Surgical screws are specialized medical devices that provide internal fixation, a technique used to stabilize bone fragments following a fracture or to correct skeletal deformities. These implants are designed to hold bone pieces together securely while the body’s natural healing process, known as osteosynthesis, takes place. Surgical screws are selected based on the specific location of the injury, the type of bone involved, and the required duration of support. Their primary role is to ensure the bone heals in the correct anatomical position by providing mechanical stability, often working in conjunction with metal plates or rods.
The Materials Used in Surgical Screws
Material selection prioritizes two main factors: biocompatibility and mechanical strength. Biocompatibility ensures the material will not provoke a toxic or inflammatory response, while strength guarantees the screw can withstand forces during healing. The most common materials fall into two major categories: metallic alloys and bioabsorbable polymers.
Metallic screws are primarily manufactured from medical-grade stainless steel, specifically 316L, or titanium alloys, such as Ti-6Al-4V ELI. Stainless steel 316L is a strong, corrosion-resistant alloy containing iron, chromium, nickel, and molybdenum, and it remains a popular and cost-effective choice for many applications. Titanium alloys are often preferred for their superior biocompatibility, lighter weight, and ability to better integrate with bone tissue, a process called osseointegration.
A growing number of screws are made from bioabsorbable (or bioresorbable) polymers, which are designed to dissolve safely within the body over time. These materials, such as Poly-L-lactic acid (PLLA) and Polyglycolic acid (PGA), eliminate the need for a second surgery to remove the hardware. Bioabsorbable screws maintain their mechanical strength long enough for the bone to heal, after which they are broken down through hydrolysis into natural compounds, like water and carbon dioxide.
Classifying Surgical Screw Designs
The physical shape and thread pattern of a surgical screw are engineered to match the specific type of bone it is designed to fix. Bone tissue is composed of two primary layers: the dense, hard outer layer called the cortex, and the spongy, porous inner layer known as cancellous bone. Screws are categorized based on which of these bone types they are intended to engage.
Cortical screws are characterized by their fine, shallow, and closely spaced threads that run along the entire length of the shaft. This design is optimized to gain maximum purchase in the dense, compact cortical bone that forms the shaft of long bones.
In contrast, cancellous screws feature coarse, deep, and widely spaced threads, similar to a traditional wood screw. This larger thread pattern is necessary to anchor effectively in the softer, less dense cancellous bone found near the ends of long bones and in the pelvis. Cancellous screws are frequently used to achieve compression across a fracture site.
Specialized Screw Designs
Several specialized designs address unique surgical requirements. Cannulated screws feature a hollow central shaft that allows the surgeon to insert the screw precisely over a pre-placed guide wire, often called a K-wire. This technique is particularly valuable in minimally invasive procedures where pinpoint accuracy is required. Locking screws are designed for use with specific plating systems, where the screw head threads directly into the plate, rather than relying on compression against the bone surface. This creates a highly stable, fixed-angle construct, which is advantageous when fixing fractures in poor quality bone, such as in patients with osteoporosis.

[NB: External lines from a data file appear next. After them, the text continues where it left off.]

(** * SearchTabs: the search controller and the scroll easing curve

    A shallow embedding of [src/components/landingPage/SearchTabs.tsx].

    - [JSString] models ECMAScript strings as sequences of UTF-16 code
      units, with the two platform functions the component calls on them,
      [String.prototype.trim] and [encodeURIComponent].
    - [Json] models the values [response.json()] can resolve to.
    - [Easing] is [easeInOutQuad] over exact rationals.
    - [SearchTabs] is the component: its [useState] cells as a record, its
      event handlers as functions from the state captured by the render
      that created them to the trace of setter calls and requests they
      perform.
    - [View] is what a render shows of a state, [App] the page over time
      (events, requests in flight, settlements in any order), and [Scroll]
      the animation that brings the results into view. *)

From Stdlib Require Import List NArith ZArith String Ascii Bool Lia.
From Stdlib Require Import DecimalString SpecFloat.
From Stdlib Require Import QArith Qminmax Lqa.
From Stdlib Require Import Permutation Sorted.
Import ListNotations.

Close Scope Q_scope.
Set Warnings "-register-all".
Open Scope N_scope.

(* ================================================================== *)
(** ** ECMAScript strings *)

Module JSString.
Lemma edit_song_updated_witness :
  exists old data new stored,
    songs one_song !! 1%N = Some old /\
    @inr exn json (JObj [("year", JStr "1999"); ("rating", JNum 5)]) = inr data /\
    json_truthy data = true /\
    title new = edited data "title" (title old) /\
    singer new = edited data "singer" (singer old) /\
    song_url new = edited data "song_url" (song_url old) /\
    image_url new = edited data "image_url" (image_url old) /\
    match field data "year" with
    | Some v => json_int v = inr (year new)
    | None => year new = year old
    end /\
    (if touched data then update_row plain_engine old new = inr stored else stored = old) /\
    snd (edit_song plain_engine 1 (inr (JObj [("year", JStr "1999"); ("rating", JNum 5)]))
           one_song) =
      set_songs (<[1%N := stored]> (songs one_song)) one_song /\
    (forall j, j <> 1%N ->
       songs (snd (edit_song plain_engine 1
                     (inr (JObj [("year", JStr "1999"); ("rating", JNum 5)])) one_song)) !! j =
       songs one_song !! j).
Proof.
  eapply (edit_song_updated plain_engine 1
            (inr (JObj [("year", JStr "1999"); ("rating", JNum 5)])) one_song).
  vm_compute. reflexivity.
Defined.

(** X19. An edit is all or nothing: when the year of the body is one
    [int] does not accept, the route answers 500 and the song keeps every
    column it had, the ones the body names before the year too; whatever
    else the body holds, the engine is not asked. *)
Theorem edit_song_all_or_nothing db id o c old yv e :
  songs c !! id = Some old ->
  member "year" o = Some yv ->
  json_int yv = inl e ->
  edit_song db id (inr (JObj o)) c =
  (error_response "Failed to update song" 500, log_error "Error updating song" c).
Proof.
  intros Hold Hy Hint. unfold edit_song, edit_song_try, get_or_404.
  rewrite Hold. cbn [from_python mbind raised_bind].
  assert (Ht : json_truthy (JObj o) = true) by (destruct o; [discriminate Hy|reflexivity]).
  rewrite Ht. cbn [negb]. unfold assign_all.
  rewrite assign_object.
  destruct (member "title" o); cbn [with_title mbind raised_bind fst];
  (rewrite assign_object;
   destruct (member "singer" o); cbn [with_singer mbind raised_bind fst]);
  (rewrite assign_object;
   destruct (member "song_url" o); cbn [with_song_url mbind raised_bind fst]);
  (rewrite assign_object;
   destruct (member "image_url" o); cbn [with_image_url mbind raised_bind fst]);
  rewrite assign_object, Hy; unfold with_year; rewrite Hint; reflexivity.
Qed.

Lemma edit_song_all_or_nothing_witness :
  edit_song plain_engine 1
    (inr (JObj [("title", JStr "Another Song"); ("year", JStr "last year")])) one_song =
  (error_response "Failed to update song" 500, log_error "Error updating song" one_song).
Proof.
  apply (edit_song_all_or_nothing plain_engine 1 _ one_song test_song (JStr "last year")
           (Python ValueError)); reflexivity.
Defined.

(** X20. [edit_song] looks the song up before it reads the body: for an id
    no song has, every request, one without a body too, is answered 500 by
    the handler, not 404 and not 400; for an id a song has, a body that is
    not a true value (null, an empty object) is answered 400 and nothing is
    logged. *)
Theorem edit_song_lookup_first db id data c :
  json_truthy data = false ->
  edit_song db id (inr data) c =
  match songs c !! id with
  | Some _ => (error_response "No data provided" 400, c)
  | None => (error_response "Failed to update song" 500, log_error "Error updating song" c)
  end /\
  (songs c !! id = None ->
   forall req, edit_song db id req c =
     (error_response "Failed to update song" 500, log_error "Error updating song" c)).
Proof.
  intros Ht. unfold edit_song, edit_song_try, get_or_404. split.
  - destruct (songs c !! id); cbn [from_python mbind raised_bind]; [|reflexivity].
    now rewrite Ht.
  - intros -> req. reflexivity.
Qed.

Lemma edit_song_lookup_first_witness :
  edit_song plain_engine 7 (inr (JObj [])) one_song =
  (error_response "Failed to update song" 500, log_error "Error updating song" one_song).
Proof.
  exact (proj1 (edit_song_lookup_first plain_engine 7 (JObj []) one_song eq_refl)).
Defined.

(** X21. A body that is a true value and names none of the five columns (an
    object with other keys, a list, a string that holds none of the names)
    is answered 200 with the message of a successful update, though nothing
    is written: the state is the one before and the engine is not asked. *)
Theorem edit_song_without_columns db id data c old :
  songs c !! id = Some old ->
  json_truthy data = true ->
  (forall k, In k required_fields -> json_in k data = inr false) ->
  edit_song db id (inr data) c =
  ((JObj [("message", JStr "Song updated successfully")], 200), c).
Proof.
  intros Hold Ht Hno. unfold edit_song, edit_song_try, get_or_404.
  rewrite Hold. cbn [from_python mbind raised_bind]. rewrite Ht. cbn [negb].
  unfold assign_all.
  rewrite (assign_skipped data "title") by (apply Hno; simpl; auto).
  cbn [mbind raised_bind].
  rewrite (assign_skipped data "singer") by (apply Hno; simpl; auto).
  cbn [mbind raised_bind].
  rewrite (assign_skipped data "song_url") by (apply Hno; simpl; auto).
  cbn [mbind raised_bind].
  rewrite (assign_skipped data "image_url") by (apply Hno; simpl; auto 6).
  cbn [mbind raised_bind].
  rewrite (assign_skipped data "year") by (apply Hno; simpl; auto 6).
  cbn [mbind raised_bind commit_update snd].
  unfold set_songs. rewrite insert_id by exact Hold. now destruct c.
Qed.

Lemma edit_song_without_columns_witness :
  edit_song plain_engine 1 (inr (JObj [("rating", JNum 5)])) one_song =
  ((JObj [("message", JStr "Song updated successfully")], 200), one_song).
Proof.
  apply (edit_song_without_columns plain_engine 1 _ one_song test_song).
  - reflexivity.
  - reflexivity.
  - intros k [<-|[<-|[<-|[<-|[<-|[]]]]]]; reflexivity.
Defined.

(** ** [get_songs], and the routes one after another *)

Lemma song_json_inj r r' : song_json r = song_json r' -> r = r'.
Proof.
  destruct r as [i [t si su iu y]], r' as [i' [t' si' su' iu' y']]. unfold song_json. simpl.
  intros [= Hi -> -> -> -> ->]. apply N2Z.inj in Hi. now subst.
Qed.

Lemma listed db (t : gmap N song) r :
  lists_rows db ->
  In (song_json r) (map song_json (all_rows db t)) <-> t !! r.1 = Some r.2.
Proof.
  intros Hperm. rewrite in_map_iff. split.
  - intros (r' & Heq & Hin). apply song_json_inj in Heq as ->.
    apply list_elem_of_In in Hin. rewrite (Hperm t) in Hin.
    destruct r. now apply elem_of_map_to_list.
  - intros H. exists r. split; [reflexivity|]. apply list_elem_of_In.
    rewrite (Hperm t). destruct r. now apply elem_of_map_to_list.
Qed.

The Fate of Surgical Implants
The ultimate fate of a surgical screw is determined by its material composition and the original location and purpose of the fixation. Many metallic implants are intended for permanent fixation, particularly those used in high-load areas like spinal fusion or joint replacements, where the hardware provides long-term structural support.
However, in many cases, hardware serves as temporary fixation and may be removed in a secondary procedure after the fracture has fully consolidated. The decision to remove an implant is typically driven by patient symptoms, such as persistent pain, discomfort, the physical prominence of the hardware beneath the skin, or a delayed infection.
The time between initial surgery and hardware removal is variable but often averages around 18 months. Removal is not without risk; potential complications include wound infection, nerve damage, and the risk of a new fracture through the empty screw holes. The alternative to metal removal is the use of bioabsorbable screws, which eliminate the need for a second surgery.
Bioabsorbable screws degrade through hydrolysis. They generally maintain sufficient mechanical strength for the first few months, allowing the bone to heal. The material then begins to lose mass and is gradually resorbed by the body, with the entire process often taking between one to three years, depending on the polymer ratio, implant size, and anatomical location. By the end of this process, the screw is replaced by native bone or connective tissue, leaving no foreign body behind.